Government

Town Hall Notes: A call for fall brush pickup

There has been no fall brush pickup in Southold Town for the past two years, but this season angry homeowners facing a heavy load of downed twigs and branches want the program reinstated, and they have flooded the offices of Town Board members and the highway department to say so.
At a Town Board work session last Thursday, Southold Town Highway Superintendent Pete Harris was hopping mad that Supervisor Scott Russell had him called into work to report on the issue to the Town Board. He’d taken the week off to go scalloping.
He told the board that he could not reinstate a brush cleanup this fall. He doesn’t have the staff because his department has borne the brunt of early retirement incentives, he said. Seven highway department workers have taken advantage of early retirement in the past two years and have not been replaced.
“We have no plan on doing it,” he said of picking up brush. “We have snow fences to get up, leaves to pick up,” Mr. Harris said. “It costs money to provide those services. It takes machinery. We’ve kind of turned a blind eye to that fact.”
Supervisor Scott Russell said he had called in Mr. Harris to make the public aware of the expense of hiring the necessary workers to extend the brush pickup.
This fall, the town extended by a month the amnesty period during which residents could bring brush free of charge to the landfill in Cutchogue. In previous years, the amnesty period was just one month, but this year it runs through the end of the year. The spring brush cleanup will be held as usual in March.
Mr. Russell suggested that the town prepare a request for proposals for brush pickup to show taxpayers how costly the program would be.
“I heard some politicians this past campaign saying we were going to cut taxes and improve services,” said Councilman Al Krupski.
“With what, robots? That was you and Chris,” replied Mr. Harris, referring to Councilman Chris Talbot. “This town has gone on the cheap for the last few years. We’ve cut resurfacing and the roads are falling apart. I’ve been in office nine years and this is the first year I scheduled myself to take a vacation and I’m on vacation sitting here … there’s not one department in town, percentage-wise, that took a bigger hit than me.”

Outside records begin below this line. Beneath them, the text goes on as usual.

Lemma located_ctype u f n : keeps (located u) (file_ctype f n).
Proof.
  unfold file_ctype. cbv zeta. destruct (f_isSymlink f); [apply keeps_ret|]. case_decide; [apply keeps_ret|].
  apply keeps_bind; [apply located_call|]. intros ?. apply keeps_ret.
Qed.

(** A computation that does not panic, run first. *)
Lemma run_first {A B} (m : M A) (g : A -> M B) P (Q : W -> Prop) w :
  keeps P m -> (forall e w', m w <> (Panic e, w')) -> P w -> (forall a w', P w' -> m w = (Ret a, w') -> Q (g a w').2) ->
  Q ((m ≫= g) w).2.
Proof.
  intros Hm Hp Hw Hg. rewrite gw_bind_run. specialize (Hm w Hw). destruct (m w) as [[a|e] w'] eqn:E; [by apply Hg|].
  by destruct (Hp e w').
Qed.

(** a file requested by path from a gateway that uses subdomains, for which
    the host-name handler has set the location, is answered with its content and
    status 301: what [http.ServeContent] reports as 200 becomes 301, and any
    other status stays. *)
Theorem path_request_redirected (r : HTTPRequest) (rp : Resolved) (p u : string) (f : file) (size : Z) (w : W) (k : Z) :
  status w = None -> hdr w !! "Location" = Some [u] -> u <> "" -> f_Size f = inl size -> size <> 0 ->
  (forall s, exists t, (mimetype_Detect (LazySeeker f) s).1 = inl t) ->
  (forall h n m s, first_status (http_ServeContent r h n m (LazySeeker f) s).1 = Some k) ->
  status (serveFile r rp p f w).2 = Some (if k =? 200 then 301 else k).
Proof.
  intros Hs Hl Hu Hf Hz Hd Hk. unfold serveFile. destruct (located_before u r p (rp_cid rp) p) as [L1 L2].
  apply (run_first _ _ (located u) (fun w => status w = _)); [done| |done|].
  { unfold addCacheControlHeaders. by destruct (Mutable p). }
  intros mt w1 Hw1 _. apply (run_first _ _ (located u) (fun w => status w = _)); [done| |done|].
  { unfold addContentDispositionHeader. cbv zeta. by case_decide. }
  intros name w2 Hw2 _. rewrite Hf. destruct (Z.eqb_spec size 0) as [|_]; [done|].
  apply (run_first _ _ (located u) (fun w => status w = _)); [apply located_ctype| |done|].
  { unfold file_ctype. cbv zeta. destruct (f_isSymlink f); [done|]. case_decide; [done|].
    rewrite gw_bind_run. unfold call. by destruct (mimetype_Detect _ _). }
  intros ct w3 Hw3 Ect.
  assert (exists t, ct = inl t) as [t ->].
  { revert Ect. unfold file_ctype. cbv zeta. destruct (f_isSymlink f); [intros [= <- _]; eauto|].
    case_decide; [intros [= <- _]; eauto|]. rewrite gw_bind_run. unfold call. destruct (Hd (api w2)) as [t Ht].
    destruct (mimetype_Detect (LazySeeker f) (api w2)) as [x s']. cbn in *. subst x. intros [= <- _]. eauto. }
  apply (run_first _ _ (located u) (fun w => status w = _)); [by apply located_set|done|done|].
  intros _ w4 [H41 H42] _. rewrite gw_bind_run. unfold ServeContent. rewrite gw_bind_run. cbn [headers]. rewrite gw_bind_run.
  unfold call. pose proof (Hk (hdr w4) name mt (api w4)) as Hfirst.
  pose proof (ServeContent_headers r (hdr w4) name mt (LazySeeker f) (api w4)) as Hh.
  destruct (http_ServeContent r (hdr w4) name mt (LazySeeker f) (api w4)) as [ops s']. cbn [fst] in *. rewrite gw_bind_run.
  set (w5 := MkW _ _ _ _ _ _ _ _ _).
  pose proof (run_ops_status ops (MkEw 0 None) w5 k u Hh Hfirst H41 H42 Hu) as Hst.
  destruct (run_ops statusResponseWriter_WriteHeader ops (MkEw 0 None) w5) as [[ew|e] w6]; cbn in Hst; [|done].
  cbn. by destruct (_ && _).
Qed.

(** an empty file is answered 200 although the location is set: clients are
    not sent to the subdomain. *)
Theorem empty_file_not_redirected (r : HTTPRequest) (rp : Resolved) (p u : string) (f : file) (w : W) :
  status w = None -> hdr w !! "Location" = Some [u] -> f_Size f = inl 0 ->
  status (serveFile r rp p f w).2 = Some 200 /\ sent (serveFile r rp p f w).2 !! "Location" = Some [u].
Proof.
  intros Hs Hl Hf. unfold serveFile. destruct (located_before u r p (rp_cid rp) p) as [L1 L2].
  apply (run_first _ _ (located u) (fun w => status w = _ /\ sent w !! _ = _)); [done| |done|].
  { unfold addCacheControlHeaders. by destruct (Mutable p). }
  intros mt w1 Hw1 _. apply (run_first _ _ (located u) (fun w => status w = _ /\ sent w !! _ = _)); [done| |done|].
  { unfold addContentDispositionHeader. cbv zeta. by case_decide. }
  intros name w2 [H1 H2] _. rewrite Hf. cbn [Z.eqb]. rewrite gw_bind_run. cbn [Set_ with_hdr]. unfold WriteHeader, set_hdr. cbn [status].
  rewrite H1. cbn. by rewrite lookup_insert_ne.
Qed.

(** a file under an immutable path whose size is not known is answered 502
    with a cache policy that lets caches keep the error for a year. *)
Theorem size_error_cached (r : HTTPRequest) (rp : Resolved) (p : string) (f : file) (e : gerr) (s : St) (h : gmap string (list string)) (fails : list bool) :
  Mutable p = false -> f_Size f = inr e ->
  let w := (serveFile r rp p f (fresh s h fails)).2 in
  status w = Some 502 /\ sent w !! "Cache-Control" = Some [immutableCacheControl].
Proof.
  intros Hm Hf. unfold serveFile, addCacheControlHeaders, addContentDispositionHeader, setContentDispositionHeader. rewrite Hm, Hf.
  cbv zeta. unfold http_Error, mbind, M_bind, Write, WriteHeader, send.
  destruct (decide (Query r "filename" <> "")); destruct fails as [|[] fails]; split; try reflexivity;
    cbn -[insert lookup]; by rewrite !lookup_insert_ne, lookup_insert_eq by done.
Qed.

(** ** Isolation of origins *)

Lemma prefix_longer a b : a <> "" -> a +:+ b <> b.
Proof.
  intros Ha E. apply (f_equal String.length) in E. rewrite string_app_length in E. destruct a; [done|]. simpl in E. lia.
Qed.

Putting back the trash cans
The town is planning to replace trash cans it removed from road ends at the end of the summer season as a cost-saving measure.
“Now we’re just picking up trash off the beaches,” Mr. Russell said at Thursday’s work session. “We didn’t make the garbage go away,” he said of the cost-saving measure.
Town Board members said they would crack down if people started leaving household garbage in the cans when they are returned to the road ends. Some residents in the audience said they’d like to get their property owners’ associations involved in policing the cans.
“I had one person tell me, make it a $1,000 fine and split it in half with me. I’ll sit in the bushes all night with a cup of coffee,” said Mr. Russell.
Ray Huntington of Cutchogue said that his Fleets Neck neighborhood is working on a public awareness campaign to keep people from dumping household garbage. Residents there also have talked about going through the cans to see if they can identify who dumped their household garbage in them.

Metal magnets
Southold is now accepting scrap metal free of charge at the Cutchogue landfill.
Town solid waste coordinator Jim Bunchuck told the board that the town earns about $30,000 a year selling scrap metal and would earn more if it didn’t charge a fee to accept metal.
It earns an average of only $7,000 a year in metal disposal fees, he said, and an increase in volume by eliminating the fee would not only reduce costs to residents, it would more than make up for the lost fee revenue. The town also plans to put a scrap metal disposal bin near the recycling area.

Advice on Goldsmith
Southold Town has agreed to seek the advice of a licensed hydrologic engineer and an environmental engineer recommended by the Group to Save Goldsmith Inlet before it has the inlet dredged this winter.
The town dredged the inlet last winter, but it quickly shoaled up again.
Lillian Ball, a representative of GSGI, asked the board to make the permit applications that the Suffolk County Department of Public Works has on file for the project available to the engineers, who were expected to prepare a cost proposal for the work this week. Mr. Russell noted that the cost of the engineers’ work could be claimed as the town’s share of matching funds toward future grants to ensure the inlet’s navigability and tidal flow.

Meeting change
Next Tuesday, Nov. 16, the Town Board’s work session and regular meeting will be held at Peconic Landing in Greenport. The 9 a.m. work session will be in Brecknock Hall and the 4:30 p.m. regular meeting in the Peconic Landing auditorium.
“This is part of the Town Board’s effort to take these meetings and move them out into the community,” said Mr. Russell.
A public hearing on a Community Preservation Fund purchase of 31 acres of farmland belonging to the estate of Julia Conway on Horton Lane in Southold is scheduled for the 4:30 session.